→ **The task**
Out of the material that follows, write out exactly the lines from the line with "(** Where the" to the line with "(st : state).", both ends included, and no others.

────────

(** An identifier that was parsed is inside its object. *)
Lemma objid_loop_length fuel m bufp oidp len objid n r :
  objid_loop fuel m bufp oidp len objid n = Some (Next r) -> length r.1.2 = length objid.
Proof.
  revert bufp oidp len objid n. induction fuel as [|fuel IH]; intros bufp oidp len objid n H; simpl in H; run_inv; try done.
  all: match goal with Ho : objid_loop _ _ _ _ _ _ _ = Some _ |- _ => apply IH in Ho as -> end; by eapply poke_length.
Qed.

Lemma objid_empty_length n o o' : objid_empty n o = Some o' -> length o' = length o.
Proof.
  unfold objid_empty. intros H. run_inv; [|done].
  repeat match goal with Hp : poke _ _ _ = Some _ |- _ => apply poke_length in Hp end. congruence.
Qed.

Lemma objid_first_two_length o o' : objid_first_two o = Some o' -> length o' = length o.
Proof.
  unfold objid_first_two. intros H. run_inv;
  repeat match goal with Hp : poke _ _ _ = Some _ |- _ => apply poke_length in Hp end; congruence.
Qed.

(** What a parser of identifiers leaves on success. *)
Definition oid_stored (objid : list Z) (n : Z) (s : pout (list Z * Z)) : Prop :=
  type s = ASN_OBJECT_ID /\ zlen (out s).1 = zlen objid /\ 1 <= (out s).2 <= n.

Lemma asn_parse_objid_stored m data dl ty objid n s q :
  bytes m -> 1 <= n < 2 ^ 31 ->
  asn_parse_objid m data (mkpout dl ty (objid, n)) = Some (s, Ptr q) -> oid_stored objid n s.
Proof.
  intros Hm Hn H. unfold asn_parse_objid in H. simpl in H. run_inv. use_checked. bool_prop. subst.
  match goal with Ho : objid_loop _ _ _ _ _ _ _ = Some _ |- _ =>
    pose proof (objid_loop_length _ _ _ _ _ _ _ _ Ho); rewrite (wrap_small 64) in Ho by lia;
    apply objid_loop_inv in Ho as (_ & _ & ?); [|lia|lia] end.
  match goal with Ho : objid_empty _ _ = Some _ |- _ => apply objid_empty_length in Ho end.
  match goal with Ho : objid_first_two _ = Some _ |- _ => apply objid_first_two_length in Ho end.
  unfold oid_stored, zlen. cbn in *. split_and!; [done|congruence| |];
    rewrite (swrap_small 32), wrap_small; lia.
Qed.

Section value.
Context (m : list Z) (data dl t n : Z).
Context (Hr : readable m data dl) (Hdl : dl <= MAX_PACKET_LENGTH) (Ha : accepted m data dl t n).

(** The facts of an accepted header, against the end the value parsers use. *)
Ltac enter_accepted :=
  destruct Hr as (Hm & ? & ? & ?);
  destruct Ha as [t' n' p Hpk Hp1 | t' k p n' q Hpk Hp1 Htag Hpt Hsp Hp2];
  pose proof Hp1 as Hb; apply parse_length_checked_inv in Hb as (? & ? & ?); [|done|lia| |done|lia];
  apply (parse_length_checked_mono _ _ _ _ MAX_PACKET_LENGTH _ _ Hdl) in Hp1;
  [|pose proof Hp2 as Hb2; apply parse_length_checked_inv in Hb2 as (? & ? & ?); [|done|lia];
    apply (parse_length_checked_mono _ _ _ _ MAX_PACKET_LENGTH _ _ Hdl) in Hp2].

Lemma value_int_ends ty x :
  t = ASN_INTEGER -> ends (fun s => type s = ASN_INTEGER) (asn_parse_int m data (mkpout MAX_PACKET_LENGTH ty x) sizeof_long).
Proof.
  intros Ht. apply ends_intro.
  - enter_accepted; [|by subst]. unfold asn_parse_int. repeat value_step.
  - intros s q' H. unfold asn_parse_int in H. run_inv. bool_prop. done.
Qed.

Definition uint_types : list Z := [ASN_COUNTER; ASN_GAUGE; ASN_TIMETICKS; ASN_UINTEGER].
(** Where the data of a stream goes: the buffer, the place in it and the room
    behind that; [None] when it cannot be allocated.  The null pointer is the
    empty object. *)
Definition stream_buffer (i : internal W) : option (internal W * list Z * Z * Z) :=
  let rxbuf_len := 65536 in
  match packet i with
  | [] => b ← malloc rxbuf_len; Some (set_packet b 0 rxbuf_len i, b, 0, rxbuf_len)
  | _ =>
    if packet_size i <? u64 (packet_len i + rxbuf_len) then
      let size := u64 (packet_len i + rxbuf_len) in
      b ← realloc (packet i) size; Some (set_packet b (packet_len i) size i, b, packet_len i, rxbuf_len)
    else Some (i, packet i, packet_len i, u64 (packet_size i - packet_len i))
  end.

(** The application is told that the connection is gone. *)
Definition tell_disconnect (st : state) : state :=
  match s_callback (sp st) with
  | Some c => (invoke (mkcall c NETSNMP_CALLBACK_OP_DISCONNECT 0 None (s_callback_magic (sp st))) st).1
  | None => st
  end.

Definition close (tr : transport_t) (st : state) : state :=
  let '(tr, w) := transport_close tr (world st) in set_transport (Some tr) (set_world w st).

(** How the loop over the packets of a stream ends: the buffer holds no whole
    packet any more, but some were processed; it holds none from the start; or
    what it holds is no packet. *)
Inductive drained : Type :=
| Drained (st : state) (pptr : Z) (rc : Z)
| Waiting (st : state)
| Broken (st : state).

(** [junk] is the local variable of [asn_check_packet], [pptr] an offset in
    [isp->packet]. *)
Definition packet_size_at (i : internal W) (pptr junk : Z) : option Z :=
  let rest := drop (Z.to_nat pptr) (packet i) in
  n ← match check_packet i with
      | Some check => Some (check rest (packet_len i))
      | None => asn_check_packet rest (packet_len i) junk
      end;
  Some (u64 n).

Fixpoint drain (fuel : nat) (loc : locals) (tr : transport_t) (junk : Z) (st : state) (pptr rc : Z) : option drained :=
  match fuel with
  | O => None
  | S fuel =>
    if packet_len (isp st) <=? 0 then Some (Drained st pptr rc)
    else
      pdulen ← packet_size_at (isp st) pptr junk;
      if MAX_PACKET_LENGTH <? pdulen then Some (Broken (close tr (tell_disconnect st)))
      else if (packet_len (isp st) <? pdulen) || (pdulen =? 0) then
        if negb (pptr =? 0) then Some (Drained st pptr rc) else Some (Waiting st)
      else
        '(st, rc) ← _sess_process_packet v3_build v3_verify v3_parse loc tr (packet (isp st)) pptr pdulen st;
        let e := s_snmp_errno (base (sp st)) in
        let st := if negb (rc =? 0) && negb (e =? 0) then on_glob (SET_SNMP_ERROR e) st else st in
        drain fuel loc tr junk (on_isp (fun i => set_packet_len (u64 (packet_len i - pdulen)) i) st) (pptr + pdulen) rc
  end.

(** What is left of a packet moves to the start of the buffer. *)
Definition keep_rest (tr : transport_t) (st : state) (pptr rc : Z) : option (state * Z) :=
  let i := isp st in
  if MAXIMUM_PACKET_SIZE <=? packet_len i then Some (close tr st, -1)
  else if packet_len i =? 0 then Some (on_isp (set_packet [] 0 0) st, rc)
  else
    bs ← peek_n (packet i) pptr (packet_len i);
    b ← poke_n (packet i) 0 bs;
    let i := match realloc b (packet_len i) with
             | None => set_packet b (packet_len i) (packet_size i) i
             | Some b' => set_packet b' (packet_len i) (packet_len i) i
             end in
    Some (on_isp (fun _ => i) st, rc).

(** The data of a stream has come. *)
Definition read_stream (loc : locals) (tr : transport_t) (junk : Z) (st : state) : option (state * Z) :=
  d ← drain (S (Z.to_nat (packet_len (isp st)))) loc tr junk st 0 0;
  match d with
  | Drained st pptr rc => keep_rest tr st pptr rc
  | Waiting st => Some (st, 0)
  | Broken st => Some (st, -1)
  end.

(** [ready] says if the socket is in the set of descriptors. *)
Definition _sess_read (loc : locals) (junk : Z) (ready : bool) (st : state) : option (state * Z) :=
  match transport st with
  | None => Some (st, 0)
  | Some tr =>
    if sock tr <? 0 then Some (st, 0)
    else if negb ready then Some (st, 0)
    else
      let st := on_sp (on_base clear_errno) st in
      if has_flag (t_flags tr) NETSNMP_TRANSPORT_FLAG_LISTEN then Some (accept_session st)
      else
        let stream := has_flag (t_flags tr) NETSNMP_TRANSPORT_FLAG_STREAM in
        match (if stream then stream_buffer (isp st)
               else b ← malloc 65536; Some (isp st, b, 0, 65536)) with
        | None => Some (st, 0)
        | Some (i, rxbuf, start, room) =>
          let '(r, w) := transport_recv tr room (world st) in
          let tr := mktransport (sock tr) (r_flags r) (msgMaxSize tr) in
          let st := set_transport (Some tr) (set_world w (on_isp (fun _ => i) st)) in
          let length := r_length r in
          let stream := has_flag (t_flags tr) NETSNMP_TRANSPORT_FLAG_STREAM in
          if (length =? -1) && negb stream then Some (sess_errno SNMPERR_BAD_RECVFROM (r_errno r) st, -1)
          else if (length =? 0) && has_flag (t_flags tr) NETSNMP_TRANSPORT_FLAG_EMPTY_PKT then
            let tr := mktransport (sock tr) (Z.land (t_flags tr) (Z.lnot NETSNMP_TRANSPORT_FLAG_EMPTY_PKT)) (msgMaxSize tr) in
            Some (set_transport (Some tr) st, 0)
          else if (length <=? 0) && stream then
            let st := close tr (tell_disconnect st) in
            Some (on_isp (fun i => set_packet [] (packet_len i) (packet_size i) i) st, -1)
          else
            rxbuf ← poke_n rxbuf start (r_data r);
            if stream then
              let st := on_isp (fun i => set_packet rxbuf (u64 (packet_len i + length)) (packet_size i) i) st in
              read_stream loc tr junk st
            else _sess_process_packet v3_build v3_verify v3_parse loc tr rxbuf 0 length st
        end
  end.

Definition snmp_sess_read2 (loc : locals) (junk : Z) (ready : bool) (st : state) : option (state * Z) :=
  '(st, rc) ← _sess_read loc junk ready st;
  let e := s_snmp_errno (base (sp st)) in
  Some (if negb (rc =? 0) && negb (e =? 0) then on_glob (SET_SNMP_ERROR e) st else st, rc).
End read.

────────

→ **Exercise answer**
(** Where the data of a stream goes: the buffer, the place in it and the room
    behind that; [None] when it cannot be allocated.  The null pointer is the
    empty object. *)
Definition stream_buffer (i : internal W) : option (internal W * list Z * Z * Z) :=
  let rxbuf_len := 65536 in
  match packet i with
  | [] => b ← malloc rxbuf_len; Some (set_packet b 0 rxbuf_len i, b, 0, rxbuf_len)
  | _ =>
    if packet_size i <? u64 (packet_len i + rxbuf_len) then
      let size := u64 (packet_len i + rxbuf_len) in
      b ← realloc (packet i) size; Some (set_packet b (packet_len i) size i, b, packet_len i, rxbuf_len)
    else Some (i, packet i, packet_len i, u64 (packet_size i - packet_len i))
  end.

(** The application is told that the connection is gone. *)
Definition tell_disconnect (st : state) : state :=
  match s_callback (sp st) with
  | Some c => (invoke (mkcall c NETSNMP_CALLBACK_OP_DISCONNECT 0 None (s_callback_magic (sp st))) st).1
  | None => st
  end.

Definition close (tr : transport_t) (st : state) : state :=
  let '(tr, w) := transport_close tr (world st) in set_transport (Some tr) (set_world w st).

(** How the loop over the packets of a stream ends: the buffer holds no whole
    packet any more, but some were processed; it holds none from the start; or
    what it holds is no packet. *)
Inductive drained : Type :=
| Drained (st : state) (pptr : Z) (rc : Z)
| Waiting (st : state)
| Broken (st : state).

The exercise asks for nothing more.